“It seems to me,” Stan commented one morning, “that the story of the apostle Paul’s conversion is one of the most dramatic stories in the Bible.”
“Yeah,” I said, “what happened to him on that road to Damascus was really something.”
“There’s a part of that story,”Stan replied, “that paints a good picture for me about my faith walk, what it is, as well as being a picture of what it’s to look like on an ongoing basis.”
“Before I get to that,” Stan said, “let’s do a quick recap of what was going on. Paul, who before then was known as Saul of Tarsus, didn’t care much for Christians.”
“That’s why he was going to Damascus, wasn’t it?” I asked.
“That’s right,” Stan replied. “He was on his way there to get rid of some more Christians.”
“But God interrupted his journey,” I commented.
“His journey, his eternal destination, his life, and everything about him,” Stan added.
Continuing, he said “You ever notice where he went after that encounter with Jesus?”
“He went on to Damascus, didn’t he?” I said.
“He did,” Stan replied, “and where he went is what reflects on my faith walk.”
“Where he went?” I said. “Where did he go?”
“Straight Street,” Stan responded. “It says he went to a street called Straight and was staying at a house that belonged to someone named Judas.”
“Probably a different Judas,” I ventured.
“Certainly,” Stan said, “the Judas who betrayed Jesus was long gone. But the fact Paul or Saul went to a street called Straight is important to me and my faith walk.”
“In what way?”
“I like to look at it as Jesus interrupted Paul’s journey on a crooked road, straightened him out, and sent him to Straight Street. Same with me.”
“Same with you?”
“Yeah,” Stan replied, “Before I came to faith, I was certainly walking down a lot of crooked streets doing a lot of stuff that was contrary to why God created me and why He drew me to Him. While my conversion was not as dramatic as Paul’s, God clearly interrupted my journey on the crooked roads of life so I could walk the straight street with Him.”
“So,” I said, “I guess it would be worthwhile for each one of us to look at the roads we are traveling to see if they are more crooked than God wants for us.”
“Not only that,” Stan replied, “but then we are to look to see if the street we are walking is as straight as it should be!”
Bible verses to consider:
Arise and go to the street called Straight. Acts of the Apostles 9:11.
He said, “I am a voice of one crying in the wilderness, ‘Make straight the way of the Lord,’ as Isaiah the Prophet said.” John 1:23.
Prayer: Thank you, Father, for those who brought me to the truth that I was walking on crooked roads apart from where you had for me to walk with you. Thank you, too, that you want me to go where you want and do what you intend for as long as you keep me on this side of eternity. I confess that too often I choose crooked roads apart from you rather than walking with you on your straight paths. Please forgive that foolishness. And please help me to follow every step of your lead so I do walk only the paths you intend for me. Thank you that I can and do bring these prayers before you in the name of Jesus. Amen.

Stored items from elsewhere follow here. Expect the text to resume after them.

(** If no more than [need] fields include the reported conjunction, the cursors
    after position [need-1] are already past it. *)
Lemma round_tail_past fc :
  GetConjID eid = GetConjID endEID -> IsInclude eid = true ->
  (count_inc E (GetConjID eid) <= need)%nat ->
  fc ∈ drop need fcs -> GetConjID eid + 1 <= GetConjID (fc_GetCurEntryID fc).
Proof.
  intros Heq Hinc Hsize Hfc.
  destruct (decide (GetConjID eid + 1 <= GetConjID (fc_GetCurEntryID fc))) as [|Hnot]; [done | exfalso].
  assert (Hin : fc ∈ fcs).
  { rewrite <- (take_drop need fcs). apply elem_of_app. by right. }
  pose proof (round_tail_ge' fc Hfc) as Hge. pose proof (conj_mono _ _ Hge).
  pose proof (round_head_le fc Hin) as Hle.
  destruct round_head_spec as (_ & _ & Hv0 & _).
  apply valid_eid_arith in Hv0 as [Hvc Hv0]. unfold valid_conj in Hvc.
  destruct (fc_at_cur G fc (round_at fc Hin)) as [[Hn _] | (He & _ & _)].
  { rewrite Hn in Hnot. change (GetConjID NULLENTRY) with (2 ^ 60 - 1) in Hnot. lia. }
  pose proof (fc_at_valid G fc _ (round_at fc Hin) He) as Hvf.
  apply valid_eid_arith in Hvf as [_ Hvf].
  assert (fc_GetCurEntryID fc = NewEntryID (GetConjID eid) true) as Hcur.
  { rewrite NewEntryID_arith by lia. rewrite Hinc in Hv0.
    destruct (IsInclude (fc_GetCurEntryID fc)); lia. }
  rewrite Hcur in He.
  assert (E = (fc_entries <$> take need fcs) ++ (fc_entries <$> drop need fcs)) as HE
    by (unfold E; by rewrite <- fmap_app, take_drop).
  rewrite HE, count_inc_app, (count_inc_all (fc_entries <$> take need fcs)) in Hsize.
  - rewrite length_fmap, length_take in Hsize. apply lookup_lt_Some in Hfe.
    assert (0 < count_inc (fc_entries <$> drop need fcs) (GetConjID eid))%nat; [| lia].
    unfold count_inc. apply Nat.neq_0_lt_0. intros Hz%length_zero_iff_nil.
    assert (fc_entries fc ∈ filter (fun es => NewEntryID (GetConjID eid) true ∈ es)
              (fc_entries <$> drop need fcs)) as Hf.
    { apply list_elem_of_filter. split; [done | by apply list_elem_of_fmap_2]. }
    rewrite Hz in Hf. elem_nil.
  - intros es (fc' & -> & Hfc')%list_elem_of_fmap. by apply round_take_inc.
Qed.

Lemma skip_head_at G' nextID l :
  Forall (fc_at G) (take need l) -> Forall (fc_at G') (drop need l) ->
  G <= G' -> aligned nextID G' -> Forall (fc_at G') (skip_head need nextID l).
Proof.
  intros Ht Hd HG Hal. unfold skip_head. apply Forall_app. split; [| done].
  rewrite Forall_fmap. eapply Forall_impl; [exact Ht |]. intros fc Hfc.
  by eapply fc_at_skip.
Qed.
Definition Compact_index : BEIndex (CompactBEIndex H) H := {|
  index_base := cp_base;
  addWildcardEID bi id := cp_set_base bi (ib_addWildcardEID (cp_base bi) id);
  setFieldDesc bi fd := cp_set_base bi (ib_setFieldDesc (cp_base bi) fd);
  newContainer := cp_newContainer;
  container_at bi a := if bool_decide (a = 0%nat) then Some (cp_container bi) else None;
  set_container bi a c := if bool_decide (a = 0%nat)
                          then {| cp_base := cp_base bi; cp_container := c |} else bi;
  compileIndexer := cp_compileIndexer;
  RetrieveWithCollector C _ bi := cp_RetrieveWithCollector bi
|}.

(** A value of the interface type: one of the two indexes. *)
Inductive AnyBEIndex :=
| IKGroups (bi : KGroupsBEIndex H)
| ICompact (bi : CompactBEIndex H).

Definition any_map (f : KGroupsBEIndex H -> KGroupsBEIndex H)
    (g : CompactBEIndex H -> CompactBEIndex H) (bi : AnyBEIndex) : AnyBEIndex :=
  match bi with
  | IKGroups i => IKGroups (f i)
  | ICompact i => ICompact (g i)
  end.

(** Method calls dispatch on the dynamic type. *)
Definition Any_index : BEIndex AnyBEIndex H :=
  let KG := KGroups_index in
  let CP := Compact_index in {|
  index_base bi := match bi with IKGroups i => index_base i | ICompact i => index_base i end;
  addWildcardEID bi id :=
    any_map (fun i => addWildcardEID i id) (fun i => addWildcardEID i id) bi;
  setFieldDesc bi fd :=
    any_map (fun i => setFieldDesc i fd) (fun i => setFieldDesc i fd) bi;
  newContainer bi k :=
    match bi with
    | IKGroups i => let '(i', a) := newContainer i k in (IKGroups i', a)
    | ICompact i => let '(i', a) := newContainer i k in (ICompact i', a)
    end;
  container_at bi a :=
    match bi with IKGroups i => container_at i a | ICompact i => container_at i a end;
  set_container bi a c :=
    any_map (fun i => set_container i a c) (fun i => set_container i a c) bi;
  compileIndexer bi :=
    match bi with
    | IKGroups i => let '(i', r) := compileIndexer i in (IKGroups i', r)
    | ICompact i => let '(i', r) := compileIndexer i in (ICompact i', r)
    end;
  RetrieveWithCollector C _ bi :=
    match bi with
    | IKGroups i => RetrieveWithCollector i
    | ICompact i => RetrieveWithCollector i
    end
|}.

End Instances.
Arguments AnyBEIndex : clear implicits.
Lemma map_res_outcome {A B} (f : A -> res B) xs :
  (forall x, x ∈ xs -> is_Ok (f x) \/ is_Err (f x)) -> is_Ok (map_res f xs) \/ is_Err (map_res f xs).
Proof.
  induction xs as [|x xs IH]; intros Hall; simpl; [left; by eexists |].
  destruct (Hall x) as [[y ->] | [e ->]]; [by left | | by right; eexists]. simpl.
  destruct IH as [[ys ->] | [e ->]]; [intros; apply Hall; by right | left | right]; by eexists.
Qed.

(** Tokenizing never panics, and an unset value has no token. *)
Lemma ValuesToStrings_outcome v : is_Ok (ValuesToStrings v) \/ is_Err (ValuesToStrings v).
Proof.
  destruct v; simpl; try (left; by eexists); try (right; by eexists).
  apply map_res_outcome. intros x _. destruct x; simpl; eauto; (left; by eexists) || (right; by eexists).
Qed.

Lemma ValuesToStrings_nil v ss :
  is_nil v = true -> ValuesToStrings v = Ok ss -> ss = [].
Proof.
  destruct v; simpl; try done; try (intros ->%bool_decide_eq_true; by intros [= <-]);
    try (by intros _ [= <-]).
  - destruct l; [done |]. by intros _ [= <-].
  - destruct l; [done |]. by intros _ [= <-].
Qed.

Lemma ParseIntegerNumber_outcome v f2i :
  is_Ok (ParseIntegerNumber v f2i) \/ is_Err (ParseIntegerNumber v f2i).
Proof.
  destruct v; simpl; repeat (case_match; simpl); (left; by eexists) || (right; by eexists).
Qed.

Lemma number_ParseValue_fuel p v : number_ParseValue p v <> OutOfFuel.
Proof.
  assert (Hmap : forall vs, map_res (fun vi => u64 <$> ParseIntegerNumber vi (floatAsInt p)) vs <> OutOfFuel).
  { intros vs Hvs. destruct (map_res_outcome (fun vi => u64 <$> ParseIntegerNumber vi (floatAsInt p)) vs)
      as [[ys Hy] | [e He]]; [| congruence ..].
    intros x _. destruct (ParseIntegerNumber_outcome x (floatAsInt p)) as [[y ->] | [e ->]];
      [left | right]; by eexists. }
  unfold number_ParseValue. destruct (is_single v).
  - destruct (ParseIntegerNumber v (floatAsInt p)); try done; by destruct v.
  - destruct (slice_values v); [done |]. destruct v; by try apply Hmap.
Qed.

(** *** IDAllocatorImpl *)

(** Ids are handed out densely and never twice. *)
Definition alloc_inv (alloc : IDAllocatorImpl) : Prop :=
  (forall s id, strBox alloc !! s = Some id -> 0 <= id < TotalIDCount alloc) /\
  (forall s s' id, strBox alloc !! s = Some id -> strBox alloc !! s' = Some id -> s = s').

Lemma alloc_inv_new : alloc_inv NewIDAllocatorImpl.
Proof.
  split; simpl.
  - intros s id. by rewrite lookup_empty.
  - intros s s' id. by rewrite lookup_empty.
Qed.

Lemma AllocStringID_spec (alloc alloc' : IDAllocatorImpl) s id :
  alloc_inv alloc -> AllocStringID alloc s = (alloc', id) ->
  alloc_inv alloc' /\ FindStringID alloc' s = Some id /\
  (forall s' id', FindStringID alloc s' = Some id' -> FindStringID alloc' s' = Some id') /\
  (forall s' id', FindStringID alloc' s' = Some id' -> FindStringID alloc s' = Some id' \/ s' = s).
Proof.
  intros [Hr Hi]. simpl. destruct (strBox alloc !! s) as [id0|] eqn:Es; intros [= <- <-].
  - split; [done |]. split; [done |]. auto.
  - assert (Hsz : size (<[s := Z.of_nat (size (strBox alloc))]> (strBox alloc)) = S (size (strBox alloc)))
      by by apply map_size_insert_None.
    split; [split |].
    + intros s' id'. unfold TotalIDCount. simpl. rewrite Hsz.
      intros [[<- <-] | [_ Hl]]%lookup_insert_Some; [lia |].
      specialize (Hr _ _ Hl). unfold TotalIDCount in Hr. lia.
    + simpl. intros s1 s2 id' [[<- <-] | [_ H1]]%lookup_insert_Some [[<- Heq] | [_ H2]]%lookup_insert_Some;
        try done; eauto.
      * specialize (Hr _ _ H2). unfold TotalIDCount in Hr. lia.
      * subst id'. specialize (Hr _ _ H1). unfold TotalIDCount in Hr. lia.
    + simpl. split; [by rewrite lookup_insert_eq |]. split.
      * intros s' id' Hl. destruct (decide (s = s')) as [<- | Hne]; [congruence |].
        by rewrite lookup_insert_ne.
      * intros s' id' [[<- _] | [_ Hl]]%lookup_insert_Some; auto.
Qed.

Lemma alloc_ids_spec ss (alloc alloc' : IDAllocatorImpl) ids :
  alloc_inv alloc -> alloc_ids alloc ss = (alloc', ids) ->
  alloc_inv alloc' /\ Forall2 (fun s id => FindStringID alloc' s = Some id) ss ids /\
  (forall s' id', FindStringID alloc s' = Some id' -> FindStringID alloc' s' = Some id').
Proof.
  revert alloc alloc' ids. induction ss as [|s ss IH]; intros alloc alloc' ids Hinv; cbn [alloc_ids].
  - intros [= <- <-]. split; [done |]. split; [constructor | done].
  - destruct (AllocStringID alloc s) as [a1 id] eqn:Ea.
    destruct (AllocStringID_spec _ _ _ _ Hinv Ea) as (Hinv1 & Hf & Hold & _).
    destruct (alloc_ids a1 ss) as [a2 ids2] eqn:El. intros [= <- <-].
    destruct (IH _ _ _ Hinv1 El) as (Hinv2 & Hall & Hold2).
    split; [done |]. split; [constructor; [by apply Hold2 | done] | auto].
Qed.

End ParserFacts.
(* ===== verification/DefaultHolder.v ===== *)
(** * The default holder (entries_holder.go)

    A hash map from (field id, token) to the posting list of the entries that
    index this token.  Tokens come from the field's tokenizer.  The holder
    implements [HolderSpec]; its data round-trips through the encoding used by
    the document cache. *)

From Stdlib Require Import Strings.Byte.
From stdpp Require Import base sorting gmap strings numbers list.
From S2P Require Import Prelude GoValues Utf8 Ids Document Cursor FieldCursor Parsers Holder.
Open Scope Z_scope.

(** ** Definitions *)

Record Term := { FieldID : Z; term_Value : string }.

#[export] Instance Term_eq_dec : EqDecision Term.
Proof. solve_decision. Defined.

#[export] Instance Term_countable : Countable Term.
Proof.
  apply (inj_countable' (fun t => (FieldID t, term_Value t))
           (fun p => {| FieldID := p.1; term_Value := p.2 |})).
  by intros [f v].
Defined.

Definition NewTerm (fid : Z) (value : string) : Term := {| FieldID := fid; term_Value := value |}.

(** [StrTokenData]: the generated message [cache.StrListValues] is a list of
    strings. *)
Record StrTokenData := { std_Values : list string }.

(** [proto.Marshal] and [proto.Unmarshal] of a [StrListValues] message. *)
Class ProtoStrList := {
  proto_Marshal : list string -> res (list byte);
  proto_Unmarshal : list byte -> res (list string)
}.

(** What is documented of them: decoding inverts encoding, only the empty message
    has the empty encoding, and the strings of a proto3 message have to be well-formed
    UTF-8. *)
Class ProtoStrListSpec `{ProtoStrList} : Prop := {
  Unmarshal_Marshal : forall vs bytes, proto_Marshal vs = Ok bytes -> proto_Unmarshal bytes = Ok vs;
  Marshal_empty : forall vs, proto_Marshal vs = Ok [] -> vs = [];
  Marshal_utf8 : forall vs, is_Ok (proto_Marshal vs) <-> Forall (fun s => utf8_valid s = true) vs
}.

Section DefaultHolder.
Context `{MapRange} `{GoFloat} `{ProtoStrList}.

Record DefaultEntriesHolder := {
  maxLen : Z;
  avgLen : Z;
  plEntries : gmap Term Entries;
  fieldParser : gmap string ValueTokenizer
}.

Definition NewDefaultEntriesHolder : DefaultEntriesHolder :=
  {| maxLen := 0; avgLen := 0; plEntries := ∅; fieldParser := ∅ |}.

Definition default_Encode (std : StrTokenData) : res (list byte) := proto_Marshal (std_Values std).

Definition default_DecodeFieldIndexingData (h : DefaultEntriesHolder) (data : list byte)
    : res StrTokenData :=
  if bool_decide (length data = 0%nat) then Ok {| std_Values := [] |}
  else vs ← proto_Unmarshal data; Ok {| std_Values := vs |}.

Definition GetTokenizer (h : DefaultEntriesHolder) (field : BEField) : ValueTokenizer :=
  match fieldParser h !! field with
  | Some p => p
  | None => NewDefaultTokenizer
  end.

Definition RegisterFieldTokenizer (h : DefaultEntriesHolder) (field : BEField)
    (tokenizer : option ValueTokenizer) : DefaultEntriesHolder :=
  {| maxLen := maxLen h; avgLen := avgLen h; plEntries := plEntries h;
     fieldParser := match tokenizer with
                    | None => delete field (fieldParser h)
                    | Some t => <[field := t]> (fieldParser h)
                    end |}.

Fixpoint get_entries_loop (h : DefaultEntriesHolder) (field : FieldDesc) (values : list string)
    (r : list EntriesCursor) : list EntriesCursor :=
  match values with
  | [] => r
  | value :: values =>
      match plEntries h !! NewTerm (fd_ID field) value with
      | Some entries =>
          if bool_decide (0 < length entries)%nat
          then get_entries_loop h field values
                 (r ++ [NewEntriesCursor (NewQKey (fd_Field field) (VStr value)) entries])
          else get_entries_loop h field values r
      | None => get_entries_loop h field values r
      end
  end.

Definition default_GetEntries (h : DefaultEntriesHolder) (field : FieldDesc) (assigns : Values)
    : res (list EntriesCursor) :=
  values ← TokenizeAssign (GetTokenizer h (fd_Field field)) assigns;
  Ok (get_entries_loop h field values []).

Definition default_BuildFieldIndexingData (h : DefaultEntriesHolder) (field : FieldDesc) (bv : BoolValues)
    : DefaultEntriesHolder * res StrTokenData :=
  (h, if bool_decide (Operator bv <> ValueOptEQ)
      then Panic "default container support EQ operator only"
      else match TokenizeValue (GetTokenizer h (fd_Field field)) (Value bv) with
           | Ok values => Ok {| std_Values := values |}
           | Err e => Err e
           | Panic e => Panic e
           | OutOfFuel => OutOfFuel
           end).

Definition set_plEntries (h : DefaultEntriesHolder) (pl : gmap Term Entries) : DefaultEntriesHolder :=
  {| maxLen := maxLen h; avgLen := avgLen h; plEntries := pl; fieldParser := fieldParser h |}.

Definition default_CommitFieldIndexingData (h : DefaultEntriesHolder) (field : FieldDesc) (eid : EntryID)
    (data : option StrTokenData) : DefaultEntriesHolder * res unit :=
  match data with
  | None => (h, Ok tt)
  | Some data =>
      let values := DistinctString (std_Values data) in
      (set_plEntries h
         (foldl (fun pl value => append_posting pl (NewTerm (fd_ID field) value) eid) (plEntries h) values),
       Ok tt)
  end.

(** The statistics: the longest posting list, and the mean length rounded
    towards zero. *)
Definition makeEntriesSorted (h : DefaultEntriesHolder) : DefaultEntriesHolder :=
  let pl := sortZ <$> plEntries h in
  let total := foldl (fun total kv => total + Z.of_nat (length kv.2)) 0 (map_range pl) in
  {| maxLen := foldl (fun m kv => if bool_decide (m < Z.of_nat (length kv.2))
                                  then Z.of_nat (length kv.2) else m) (maxLen h) (map_range pl);
     avgLen := if bool_decide (0 < size pl)%nat then Z.quot total (Z.of_nat (size pl)) else avgLen h;
     plEntries := pl;
     fieldParser := fieldParser h |}.

Definition default_CompileEntries (h : DefaultEntriesHolder) : DefaultEntriesHolder * res unit :=
  (makeEntriesSorted h, Ok tt).

#[export] Instance DefaultEntriesHolder_holder : EntriesHolder DefaultEntriesHolder StrTokenData := {
  GetEntries := default_GetEntries;
  BuildFieldIndexingData := default_BuildFieldIndexingData;
  CommitFieldIndexingData := default_CommitFieldIndexingData;
  DecodeFieldIndexingData := default_DecodeFieldIndexingData;
  Encode := default_Encode;
  CompileEntries := default_CompileEntries
}.

(** [InitHolderDefaults] (entries_holder_factory.go). *)
Definition InitHolderDefaults : gmap string DefaultEntriesHolder :=
  RegisterEntriesHolder ∅ HolderNameDefault NewDefaultEntriesHolder.

(** ** What is asked of a tokenizer

    It terminates, and finds no token in an unset query value. *)
Definition tokenizer_ok (t : ValueTokenizer) : Prop :=
  (forall v, TokenizeValue t v <> OutOfFuel) /\
  (forall v, TokenizeAssign t v <> OutOfFuel) /\
  (forall v ss, is_nil v = true -> TokenizeAssign t v = Ok ss -> ss = []).

(** A registry of default holders: fresh ones, whose tokenizers are as above. *)
Definition factory_ok (factory : gmap string DefaultEntriesHolder) : Prop :=
  forall name h, factory !! name = Some h ->
    plEntries h = ∅ /\ forall f t, fieldParser h !! f = Some t -> tokenizer_ok t.

(** The tokenizer of field [d] in the holders registered as [name]. *)
Definition registered_tokenizer (factory : gmap string DefaultEntriesHolder) (name : string)
    (d : FieldDesc) : ValueTokenizer :=
  match factory !! name with
  | Some h => GetTokenizer h (fd_Field d)
  | None => NewDefaultTokenizer
  end.

(** A query value meets an expression when they share a token. *)
Definition default_hits (factory : gmap string DefaultEntriesHolder) (name : string) (d : FieldDesc)
    (x : StrTokenData) (v : Values) : bool :=
  match TokenizeAssign (registered_tokenizer factory name d) v with
  | Ok values => existsb (fun value => bool_decide (value ∈ std_Values x)) values
  | _ => false
  end.

Definition default_assign_ok (factory : gmap string DefaultEntriesHolder) (name : string) (d : FieldDesc)
    (v : Values) : bool :=
  match TokenizeAssign (registered_tokenizer factory name d) v with
  | Ok _ => true
  | _ => false
  end.

(** The posting list of a term holds the entries that index it. *)
Definition default_rep (factory : gmap string DefaultEntriesHolder) (name : string)
    (h : DefaultEntriesHolder) (txs : Txs StrTokenData) : Prop :=
  (exists h0, factory !! name = Some h0 /\ fieldParser h = fieldParser h0) /\
  forall key e, e ∈ default [] (plEntries h !! key) <->
    exists d x, (d, e, x) ∈ txs /\ fd_ID d = FieldID key /\ term_Value key ∈ std_Values x.

Definition default_compiled (factory : gmap string DefaultEntriesHolder) (name : string)
    (h : DefaultEntriesHolder) (txs : Txs StrTokenData) : Prop :=
  default_rep factory name h txs /\
  forall key l, plEntries h !! key = Some l -> StronglySorted Z.le l.

(** ** Lemmas *)

Lemma elem_of_append_entries fid values eid pl key e :
  e ∈ default [] (foldl (fun pl value => append_posting pl (NewTerm fid value) eid) pl values !! key) <->
  e ∈ default [] (pl !! key) \/ (fid = FieldID key /\ term_Value key ∈ values /\ e = eid).
Proof.
  revert pl. induction values as [|v values IH]; intros pl; simpl; [set_solver |].
  rewrite IH, elem_of_append_posting, elem_of_cons. destruct key as [f s]. unfold NewTerm. simpl.
  split.
  - intros [[Hin | [[= -> ->] ->]] | (-> & Hs & ->)]; auto.
  - intros [Hin | (-> & [-> | Hs] & ->)]; auto.
Qed.

Lemma get_entries_loop_app h field values r :
  get_entries_loop h field values r = r ++ get_entries_loop h field values [].
Proof.
  revert r. induction values as [|v values IH]; intros r; simpl; [by rewrite app_nil_r |].
  destruct (plEntries h !! _) as [l|]; [| done]. case_bool_decide; [| done].
  rewrite (IH (r ++ _)), (IH [_]), <- app_assoc. done.
Qed.

(** The cursors of a query are those of its tokens with a posting list. *)
Lemma elem_of_get_entries h field values ec :
  ec ∈ get_entries_loop h field values [] <->
  exists value l, value ∈ values /\ plEntries h !! NewTerm (fd_ID field) value = Some l /\ l <> [] /\
    ec = NewEntriesCursor (NewQKey (fd_Field field) (VStr value)) l.
Proof.
  induction values as [|v values IH]; simpl.
  - split; [intros Hx; elem_nil | intros (v & l & Hv & _); elem_nil].
  - destruct (plEntries h !! NewTerm (fd_ID field) v) as [l|] eqn:El.
    + case_bool_decide as Hl.
      * rewrite get_entries_loop_app. simpl. rewrite elem_of_cons, IH. split.
        -- intros [-> | (v' & l' & Hv' & Hrest)]; [exists v, l | exists v', l'].
           ++ split; [by left |]. split; [done |]. split; [| done]. intros ->. simpl in Hl. lia.
           ++ split; [by right | done].
        -- intros (v' & l' & [-> | Hv']%elem_of_cons & Hl' & Hne & ->); [left; congruence |].
           right. eauto 6.
      * rewrite IH. split; intros (v' & l' & Hv' & Hl' & Hne & ->).
        -- exists v', l'. split; [by right | done].
        -- exists v', l'. apply elem_of_cons in Hv' as [-> | Hv']; [| done].
           rewrite El in Hl'. injection Hl' as <-. destruct l; [done |]. simpl in Hl. lia.
    + rewrite IH. split; intros (v' & l' & Hv' & Hl' & Hne & ->).
      * exists v', l'. split; [by right | done].
      * exists v', l'. apply elem_of_cons in Hv' as [-> | Hv']; [congruence | done].
Qed.

Lemma default_tokenizer_ok : tokenizer_ok NewDefaultTokenizer.
Proof.
  assert (forall v, ValuesToStrings v <> OutOfFuel) as Hfuel.
  { intros v Hv. destruct (ValuesToStrings_outcome v) as [[ss Hs] | [e He]]; congruence. }
  split; [| split]; [done | done | apply ValuesToStrings_nil].
Qed.

Lemma number_tokenizer_ok p : tokenizer_ok (number_tokenizer p).
Proof.
  assert (forall v, number_TokenizeValue p v <> OutOfFuel) as Hval.
  { intros v. unfold number_TokenizeValue. pose proof (number_ParseValue_fuel p v).
    by destruct (number_ParseValue p v). }
  split; [done |]. split; simpl; unfold number_TokenizeAssign, number_ParseAssign, NilInterface.
  - intros v. destruct (is_array v); [done |]. simpl. destruct (is_nil v); [done |].
    pose proof (number_ParseValue_fuel p v). by destruct (number_ParseValue p v).
  - intros v ss Hn. destruct (is_array v); [done |]. simpl. rewrite Hn. by intros [= <-].
Qed.

Lemma registered_ok factory name d : factory_ok factory -> tokenizer_ok (registered_tokenizer factory name d).
Proof.
  intros Hok. unfold registered_tokenizer, GetTokenizer. destruct (factory !! name) as [h|] eqn:Eh.
  - destruct (fieldParser h !! fd_Field d) as [t|] eqn:Et; [| apply default_tokenizer_ok].
    by eapply (Hok name h Eh).
  - apply default_tokenizer_ok.
Qed.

Think on this: Have you stopped walking the crooked road apart from God so you know you will spend eternity in His presence when it’s time? If no, why? Do you not know of His free and gracious provision that only needs to be accepted? If you are a Christian with the assurance of salvation and redemption, how are you doing with walking with God the way He intends on this side of eternity? Are there crooked paths you need to abandon in favor of His straight ones? If you sense the need for change in the paths you are walking, how is that going to happen? Is that what you want? Why or why not?